VI. Other Allegations

  • Indirect Infringement: The complaint alleges that upon FDA approval, Defendants will induce infringement by marketing the generic product with a label that instructs medical professionals and patients to administer it for the treatment of ALS, thereby directing them to perform the patented use (Compl. ¶¶ 56, 60).
  • Willful Infringement: Willfulness is alleged based on Defendants having "actual and constructive notice" of the ’409 Patent prior to and by virtue of their ANDA submission, which included a certification regarding the patent (Compl. ¶57). The complaint references Lupin’s "Second Notice Letter" as evidence of this knowledge (Compl. ¶4).

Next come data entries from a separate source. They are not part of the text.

Lemma collectTags_typed (tagSet : list string) (ts : list Obj) :
  tags_typed ts → NoDup tagSet →
  ∃ tagSet', collectTags tagSet ts = Some tagSet' ∧ NoDup tagSet' ∧
    ∀ t, t ∈ tagSet' ↔
         t ∈ tagSet ∨ ∃ task l, task ∈ ts ∧ field task "tags" = VArr l ∧ VStr t ∈ l.
Proof.
  intros Hty. revert tagSet.
  induction Hty as [|task ts (l & Hl) _ IH]; intros tagSet Hnd; simpl.
  { exists tagSet. split; [done|]. split; [done|]. intros t. split; [by left|].
    intros [H|(task & l & H%elem_of_nil & _)]; done. }
  rewrite Hl. destruct (addTags_strings tagSet l Hnd) as (tagSet1 & -> & Hnd1 & Hel1).
  destruct (IH tagSet1 Hnd1) as (tagSet' & -> & Hnd' & Hel).
  exists tagSet'. split; [done|]. split; [done|].
  intros t. rewrite Hel, Hel1. split.
  - intros [[H|H]|(task' & l' & Hin & Ht & Hv)]; [by left| |].
    + right. exists task, (map VStr l). split; [by left|]. split; [done|].
      apply list_elem_of_fmap. by exists t.
    + right. exists task', l'. split; [by right|done].
  - intros [H|(task' & l' & Hin & Ht & Hv)]; [by left; left|].
    apply elem_of_cons in Hin as [->|Hin].
    + left. right. rewrite Hl in Ht. injection Ht as <-.
      apply list_elem_of_fmap in Hv as (t' & [= ->] & Hv). done.
    + right. by exists task', l'.
Qed.

(** X25. On a state whose tasks all have an array of strings as [tags],
    [selectAllTags] yields the tags that occur on some task, each once,
    sorted by code units; the order of the tasks does not matter. *)
Theorem selectAllTags_sorted (s : AppState) :
  tags_typed (tasks s) →
  ∃ tags,
    selectAllTags s = Some tags ∧
    StronglySorted code_unit_le tags ∧ NoDup tags ∧
    (∀ t, t ∈ tags ↔ ∃ task l, task ∈ tasks s ∧ field task "tags" = VArr l ∧ VStr t ∈ l) ∧
    (∀ s', tasks s' ≡ₚ tasks s → selectAllTags s' = Some tags).
Proof.
  assert (Hone : ∀ ts, tags_typed ts →
            ∃ tags, match collectTags [] ts with
                    | Some tagSet => Some (merge_sort code_unit_le tagSet)
                    | None => None
                    end = Some tags ∧
              StronglySorted code_unit_le tags ∧ NoDup tags ∧
              (∀ t, t ∈ tags ↔
                    ∃ task l, task ∈ ts ∧ field task "tags" = VArr l ∧ VStr t ∈ l)).
  { intros ts Hty.
    destruct (collectTags_typed [] ts Hty (NoDup_nil_2)) as (tagSet & -> & Hnd & Hel).
    exists (merge_sort code_unit_le tagSet). split; [done|].
    split; [apply (@StronglySorted_merge_sort _ code_unit_le _ code_unit_le_transitive
                    code_unit_le_total)|].
    split; [by rewrite merge_sort_Permutation|].
    intros t. rewrite merge_sort_Permutation, Hel, elem_of_nil. tauto. }
  intros Hty. destruct (Hone (tasks s) Hty) as (tags & Hsel & Hsorted & Hnd & Hel).
  exists tags. split; [done|]. split; [done|]. split; [done|]. split; [done|].
  intros s' Hperm.
  assert (Hty' : tags_typed (tasks s')).
  { unfold tags_typed in *. by rewrite Hperm. }
  destruct (Hone (tasks s') Hty') as (tags' & Hsel' & Hsorted' & Hnd' & Hel').
  unfold selectAllTags. rewrite Hsel'. f_equal.
  apply (@StronglySorted_unique _ code_unit_le code_unit_le_antisymm); [done..|].
  apply NoDup_Permutation; [done..|].
  intros t. rewrite Hel, Hel'.
  split; intros (task & l & Hin & H); exists task, l; (split; [|done]).
  - by rewrite <- Hperm.
  - by rewrite Hperm.
Qed.

(** ** Relative dates *)

Lemma localDay_Some (c : Clock) (t : Z) :
  localDay c (Some t) = Some (msPerDay * ((t + tzOffsetMs c) `div` msPerDay) - tzOffsetMs c)%Z.
Proof.
  unfold localDay, startOfDay. f_equal.
  pose proof (Z.div_mod (t + tzOffsetMs c) msPerDay). unfold msPerDay in *. lia.
Qed.

Lemma today_of_day (c : Clock) :
  today_of c = (msPerDay * ((nowMs c + tzOffsetMs c) `div` msPerDay) - tzOffsetMs c)%Z.
Proof.
  unfold today_of. pose proof (Z.div_mod (nowMs c + tzOffsetMs c) msPerDay).
  unfold msPerDay in *. lia.
Qed.

Lemma roundDays_days (a b off : Z) :
  roundDays (msPerDay * a - off - (msPerDay * b - off)) = (a - b)%Z.
Proof.
  unfold roundDays, msPerDay.
  replace (2 * (86400000 * a - off - (86400000 * b - off)) + 86400000)%Z
    with ((a - b) * (2 * 86400000) + 86400000)%Z by lia.
  rewrite Z.div_add_l by lia.
  change (86400000 `div` (2 * 86400000))%Z with 0%Z. lia.
Qed.

(** The number of local days from today to the day of [due]. *)
Lemma day_distance (c : Clock) (due : Z) :
  ∃ k, (today_of c + k * msPerDay <= due < today_of c + (k + 1) * msPerDay)%Z ∧
       ∀ start target, localDay c (Some (nowMs c)) = Some start →
                       localDay c (Some due) = Some target →
                       roundDays (target - start) = k ∧ (target < start ↔ k < 0)%Z.
Proof.
  exists ((due + tzOffsetMs c) `div` msPerDay - (nowMs c + tzOffsetMs c) `div` msPerDay)%Z.
  rewrite today_of_day. split.
  - pose proof (Z.div_mod (due + tzOffsetMs c) msPerDay).
    pose proof (Z.mod_pos_bound (due + tzOffsetMs c) msPerDay).
    unfold msPerDay in *. lia.
  - intros start target. rewrite !localDay_Some. intros [= <-] [= <-].
    split; [apply roundDays_days|]. unfold msPerDay. lia.
Qed.

(** X26. For a clock reading from 1970 on and a due date the validator
    accepts:
    [isOverdue] holds exactly when [formatRelativeTime] says "Overdue",
    which is exactly when the due date is a valid date before the local
    midnight that begins today. For [null] the first is [false] and the
    second [null]. *)
Theorem overdue_label (c : Clock) (n : JsNum) :
  (0 <= nowMs c)%Z → validateDueDate (VNum n) = Valid →
  (isOverdue c (Some n) = true ↔ formatRelativeTime c (Some n) = Some (Text "Overdue")) ∧
  (isOverdue c (Some n) = true ↔
   ∃ due, Date_of (VNum n) = Some due ∧ (due < today_of c)%Z) ∧
  isOverdue c None = false ∧ formatRelativeTime c None = None.
Proof.
  intros _ _. split; [|split; [|done]].
  - unfold isOverdue, formatRelativeTime. cbv zeta.
    destruct (Date_of (VNum n)) as [due|]; [|done].
    destruct (day_distance c due) as (k & Hk & Hd).
    destruct (localDay c (Some due)) as [target|] eqn:Ht; [|done].
    destruct (localDay c (Some (nowMs c))) as [start|] eqn:Hs; [|done].
    destruct (Hd start target eq_refl eq_refl) as [-> Hlt].
    simpl. rewrite Z.ltb_lt, Hlt.
    destruct (k <? 0)%Z eqn:E; [apply Z.ltb_lt in E; done|].
    apply Z.ltb_ge in E. split; [lia|].
    repeat case_match; done.
  - unfold isOverdue. cbv zeta.
    destruct (Date_of (VNum n)) as [due|]; [|by split; [|intros (? & ? & _)]].
    destruct (day_distance c due) as (k & Hk & Hd).
    destruct (localDay c (Some due)) as [target|] eqn:Ht; [|done].
    destruct (localDay c (Some (nowMs c))) as [start|] eqn:Hs; [|done].
    destruct (Hd start target eq_refl eq_refl) as [_ Hlt].
    simpl. rewrite Z.ltb_lt, Hlt. split.
    + intros Hneg. exists due. split; [done|]. unfold msPerDay in *. lia.
    + intros (due' & [= <-] & Hdue). unfold msPerDay in *. lia.
Qed.

Lemma formatRelativeTime_days (c : Clock) (n : JsNum) (due : Z) :
  Date_of (VNum n) = Some due →
  ∃ k, (today_of c + k * msPerDay <= due < today_of c + (k + 1) * msPerDay)%Z ∧
       formatRelativeTime c (Some n)
       = Some (if (k <? 0)%Z then Text "Overdue"
               else if (k =? 0)%Z then Text "Today"
               else if (k =? 1)%Z then Text "Tomorrow"
               else if (k <=? 7)%Z then inDays k
               else LocaleDate (Some due)).
Proof.
  intros Hdue. destruct (day_distance c due) as (k & Hk & Hd). exists k. split; [done|].
  unfold formatRelativeTime. cbv zeta. rewrite Hdue.
  destruct (localDay c (Some due)) as [target|] eqn:Ht; [|done].
  destruct (localDay c (Some (nowMs c))) as [start|] eqn:Hs; [|done].
  destruct (Hd start target eq_refl eq_refl) as [-> _].
  by repeat case_match.
Qed.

VII. Analyst’s Conclusion: Key Questions for the Case

  • A central issue will be one of evidentiary proof: does the formulation detailed in Lupin's ANDA No. 219415, once revealed in discovery, fall within the specific numerical ranges for particle size (D50/D90) and pharmacokinetic performance (Cmax/AUC) recited in the asserted claims? The outcome of the case hinges on a direct technical comparison that is not yet possible from the complaint alone.
  • The case will also present a question of definitional scope: how will the court construe the term "dispersant"? Will the broad, functional definitions in the specification control, or will the term be interpreted more narrowly in light of the specific chemical classes provided as examples?
  • Finally, a key question is one of functional performance: assuming the accused product is tested, will it demonstrate the specific Cmax and AUC profile required by the claims when administered under conditions consistent with the patent's disclosure? This question highlights the challenge of enforcing claims defined by in-vivo results.